(* ===== verification/StateMonad.v ===== *)
(** * Computations on a state

    An operation of a class is a computation on its state.  It has no result
    where the code dereferences the end of a container or throws an exception
    that nothing catches.  The file has the operations on computations that
    brokers and cores share, and the rules to reason about them: a property of
    the state is preserved by a computation when its parts preserve it, and a
    computation has a result when its parts have. *)

From S2P Require Import Prelude.

Definition St (S A : Type) : Type := S -> option (A * S).

#[export] Instance M_ret {S} : MRet (St S) := fun A a s => Some (a, s).
#[export] Instance M_bind {S} : MBind (St S) := fun A B k m s =>
  match m s with Some (a, s') => k a s' | None => None end.

(** Sequencing with the computation first, so that the type of its result is
    known in what follows. *)
Definition bind_first {M : Type -> Type} `{MBind M} {A B} (m : M A) (k : A -> M B) : M B := mbind k m.
Arguments bind_first {M _ A B} & m k.

Notation "'let*' x ':=' m 'in' k" := (bind_first m (fun x => k))
  (at level 200, x name, m at level 100, k at level 200, right associativity).

Section Operations.
Context {S : Type}.

Definition gets {A} (f : S -> A) : St S A := fun s => Some (f s, s).
Definition modifies (f : S -> S) : St S unit := fun s => Some (tt, f s).
Definition skip : St S unit := mret tt.
(** an iterator or a pointer that is dereferenced *)
Definition deref {A} (o : option A) : St S A := fun s => match o with Some a => Some (a, s) | None => None end.
Definition when (c : bool) (m : St S unit) : St S unit := if c then m else skip.
Fixpoint for_each {A} (l : list A) (f : A -> St S unit) : St S unit :=
  match l with [] => skip | a :: l' => f a;; for_each l' f end.
End Operations.

(** The state of a result, without computing with it. *)
Lemma result_state {A S} (a a' : A) (s s' : S) : Some (a, s) = Some (a', s') -> s' = s.
Proof. congruence. Qed.

(** ** What a computation preserves *)

Section Preservation.
Context {S : Type}.
Implicit Types (I : S -> Prop).

(** Whenever the operation has a result, [I] holds after it and the result
    satisfies [Q]. *)
Definition keeps I {A} (m : St S A) (Q : A -> Prop) : Prop :=
  forall b a b', I b -> m b = Some (a, b') -> I b' /\ Q a.

(** [keeps] with nothing to say of the result *)
Definition preserves I {A} (m : St S A) : Prop := keeps I m (fun _ => True).

Lemma keeps_weaken I {A} (m : St S A) (Q Q' : A -> Prop) :
  keeps I m Q -> (forall a, Q a -> Q' a) -> keeps I m Q'.
Proof. intros Hm HQ b a b' Hb Hr. destruct (Hm b a b' Hb Hr). auto. Qed.

Lemma preserves_keeps I {A} (m : St S A) Q : keeps I m Q -> preserves I m.
Proof. intros Hm. by apply (keeps_weaken I m Q). Qed.

(** What a computation gives, whatever the state. *)
Definition yields {A} (m : St S A) (Q : A -> Prop) : Prop := forall b a b', m b = Some (a, b') -> Q a.

Lemma yields_ret {A} (a : A) (Q : A -> Prop) : Q a -> yields (mret a) Q.
Proof. intros Ha b a' b' [= <- <-]. done. Qed.

Lemma yields_bind_with {A B} (m : St S A) (k : A -> St S B) P Q :
  yields m P -> (forall a, P a -> yields (k a) Q) -> yields (m ≫= k) Q.
Proof.
  intros Hm Hk b a b'. unfold mbind, M_bind. destruct (m b) as [[x b'']|] eqn:E; [|done]. eapply Hk, Hm, E.
Qed.

Lemma yields_bind {A B} (m : St S A) (k : A -> St S B) Q : (forall a, yields (k a) Q) -> yields (m ≫= k) Q.
Proof. intros Hk. by apply (yields_bind_with m k (fun _ => True)). Qed.

Lemma keeps_yields I {A} (m : St S A) Q : preserves I m -> yields m Q -> keeps I m Q.
Proof. intros Hm Hq b a b' Hb Hr. destruct (Hm b a b' Hb Hr). eauto. Qed.

Lemma preserves_bind_yields I {A B} (m : St S A) (k : A -> St S B) Q :
  preserves I m -> yields m Q -> (forall a, Q a -> preserves I (k a)) -> preserves I (m ≫= k).
Proof.
  intros Hm Hq Hk b a b' Hb. unfold mbind, M_bind. destruct (m b) as [[x b'']|] eqn:E; [|done].
  destruct (Hm _ _ _ Hb E). apply Hk; eauto.
Qed.

(** the rest of a run, from a state with the property *)
Lemma run_after I {A B} (m : St S A) (k : A -> St S B) b r b' :
  preserves I m -> I b -> (m ≫= k) b = Some (r, b') -> exists a b1, I b1 /\ m b = Some (a, b1) /\ k a b1 = Some (r, b').
Proof.
  intros Hm Hb. unfold mbind, M_bind. destruct (m b) as [[a b1]|] eqn:E; [|done]. intros Hr.
  exists a, b1. split_and!; try done. by destruct (Hm _ _ _ Hb E).
Qed.

Lemma preserves_inv I {A} (m : St S A) b a b' :
  preserves I m -> I b -> m b = Some (a, b') -> I b'.
Proof. intros Hm Hb Hr. by destruct (Hm b a b' Hb Hr). Qed.

Lemma preserves_ret I {A} (a : A) : preserves I (mret a).
Proof. intros b a' b' Hb [= <- <-]. done. Qed.

Lemma preserves_skip I : preserves I skip.
Proof. apply preserves_ret. Qed.

Lemma preserves_gets I {A} (f : S -> A) : preserves I (gets f).
Proof. intros b a b' Hb [= <- <-]. done. Qed.

Lemma preserves_deref I {A} (o : option A) : preserves I (deref o).
Proof. intros b a b' Hb. unfold deref. destruct o; [|done]. by intros [= <- <-]. Qed.

Lemma keeps_bind I {A B} (m : St S A) (k : A -> St S B) Q R :
  keeps I m Q -> (forall a, Q a -> keeps I (k a) R) -> keeps I (m ≫= k) R.
Proof.
  intros Hm Hk b a b' Hb. unfold mbind, M_bind. destruct (m b) as [[a' b'']|] eqn:E; [|done].
  intros Hr. destruct (Hm _ _ _ Hb E) as [Hb'' Hq]. exact (Hk a' Hq b'' a b' Hb'' Hr).
Qed.

Lemma preserves_bind I {A B} (m : St S A) (k : A -> St S B) :
  preserves I m -> (forall a, preserves I (k a)) -> preserves I (m ≫= k).
Proof. intros Hm Hk. apply (keeps_bind I m k (fun _ => True)); [done|intros a _; apply Hk]. Qed.

(** What is read from the state is read from a state with the property. *)
Lemma preserves_bind_gets I {A B} (f : S -> A) (k : A -> St S B) :
  (forall b, I b -> preserves I (k (f b))) -> preserves I (gets f ≫= k).
Proof. intros Hk b a b' Hb Hr. exact (Hk b Hb b a b' Hb Hr). Qed.

Lemma preserves_bind_deref I {A B} (o : option A) (k : A -> St S B) :
  (forall a, o = Some a -> preserves I (k a)) -> preserves I (deref o ≫= k).
Proof.
  intros Hk b a b' Hb. unfold mbind, M_bind, deref. destruct o as [x|]; [|done].
  intros Hr. exact (Hk x eq_refl b a b' Hb Hr).
Qed.

Lemma preserves_when I c (m : St S unit) : (c = true -> preserves I m) -> preserves I (when c m).
Proof. intros Hm. unfold when. destruct c; [auto|apply preserves_skip]. Qed.

Lemma preserves_for_each I {A} (l : list A) (f : A -> St S unit) :
  (forall a, a ∈ l -> preserves I (f a)) -> preserves I (for_each l f).
Proof.
  induction l as [|a l IH]; intros Hf; cbn [for_each]; [apply preserves_skip|].
  apply preserves_bind; [apply Hf; left|]. intros _. apply IH. intros x Hx. apply Hf. by right.
Qed.

Lemma preserves_modifies I (f : S -> S) :
  (forall b, I b -> I (f b)) -> preserves I (modifies f).
Proof. intros Hf b a b' Hb [= <- <-]. auto. Qed.

(** A change that depends on what was just read. *)
Lemma preserves_gets_modifies I {A B} (f : S -> A) (g : A -> S -> S) (k : A -> St S B) :
  (forall b, I b -> I (g (f b) b)) -> (forall a, preserves I (k a)) ->
  preserves I (gets f ≫= fun a => modifies (g a);; k a).
Proof. intros Hg Hk b a b' Hb. unfold mbind, M_bind, gets, modifies. apply Hk; auto. Qed.
End Preservation.

(** ** Operations that succeed *)

Section Success.
Context {S : Type}.
Implicit Types (I : S -> Prop).

(** From a state with [I] the operation has a result, and a state with [I]. *)
Definition ensures I {A} (m : St S A) : Prop :=
  forall b, I b -> exists a b', m b = Some (a, b') /\ I b'.

Lemma ensures_ret I {A} (a : A) : ensures I (mret a).
Proof. intros b Hb. by exists a, b. Qed.

Lemma ensures_bind I {A B} (m : St S A) (k : A -> St S B) :
  ensures I m -> (forall a, ensures I (k a)) -> ensures I (m ≫= k).
Proof.
  intros Hm Hk b Hb. destruct (Hm b Hb) as (a & b1 & E & Hb1). destruct (Hk a b1 Hb1) as (a' & b2 & E' & Hb2).
  exists a', b2. split; [|done]. unfold mbind, M_bind. by rewrite E.
Qed.

Lemma ensures_bind_gets I {A B} (f : S -> A) (k : A -> St S B) :
  (forall b, I b -> ensures I (k (f b))) -> ensures I (gets f ≫= k).
Proof. intros Hk b Hb. exact (Hk b Hb b Hb). Qed.

Lemma ensures_modifies I (f : S -> S) : (forall b, I b -> I (f b)) -> ensures I (modifies f).
Proof. intros Hf b Hb. exists tt, (f b). auto. Qed.

Lemma ensures_when I c (m : St S unit) : ensures I m -> ensures I (when c m).
Proof. intros Hm. destruct c; [done|apply ensures_ret]. Qed.

Lemma ensures_for_each I {A} (l : list A) (f : A -> St S unit) :
  (forall a, a ∈ l -> ensures I (f a)) -> ensures I (for_each l f).
Proof.
  induction l as [|a l IH]; intros Hf; cbn [for_each]; [apply ensures_ret|].
  apply ensures_bind; [apply Hf; left|]. intros _. apply IH. intros x Hx. apply Hf. by right.
Qed.
End Success.

(** ** Taking a computation apart *)

Ltac state_step :=
  lazymatch goal with
  | |- preserves _ (mbind _ (gets _)) => apply preserves_bind_gets; intros ? ?
  | |- preserves _ (mbind _ (deref _)) => apply preserves_bind_deref; intros ? ?
  | |- preserves _ (mbind _ _) => apply preserves_bind; [|intros ?]
  | |- preserves _ skip => apply preserves_skip
  | |- preserves _ (mret _) => apply preserves_ret
  | |- preserves _ (gets _) => apply preserves_gets
  | |- preserves _ (deref _) => apply preserves_deref
  | |- preserves _ (when _ _) => apply preserves_when; intros ?
  | |- preserves _ (for_each _ _) => apply preserves_for_each; intros ? ?
  | |- preserves _ (if ?c then _ else _) => destruct c eqn:?
  | |- preserves _ (match ?x with _ => _ end) => destruct x eqn:?
  end.

(** The results of a computation are those at its ends. *)
Ltac yield_step :=
  lazymatch goal with
  | |- yields (mbind _ _) _ => apply yields_bind; intros ?
  | |- yields (mret _) _ => apply yields_ret
  | |- yields (if ?c then _ else _) _ => destruct c
  | |- yields (match ?x with _ => _ end) _ => destruct x
  end.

▶ **Work to be completed**: Print the records above verbatim from their first line to the line containing "the state is preserved", both included, and stop there.

▶ **Response for this exercise**:
(* ===== verification/StateMonad.v ===== *)
(** * Computations on a state

    An operation of a class is a computation on its state.  It has no result
    where the code dereferences the end of a container or throws an exception
    that nothing catches.  The file has the operations on computations that
    brokers and cores share, and the rules to reason about them: a property of
    the state is preserved by a computation when its parts preserve it, and a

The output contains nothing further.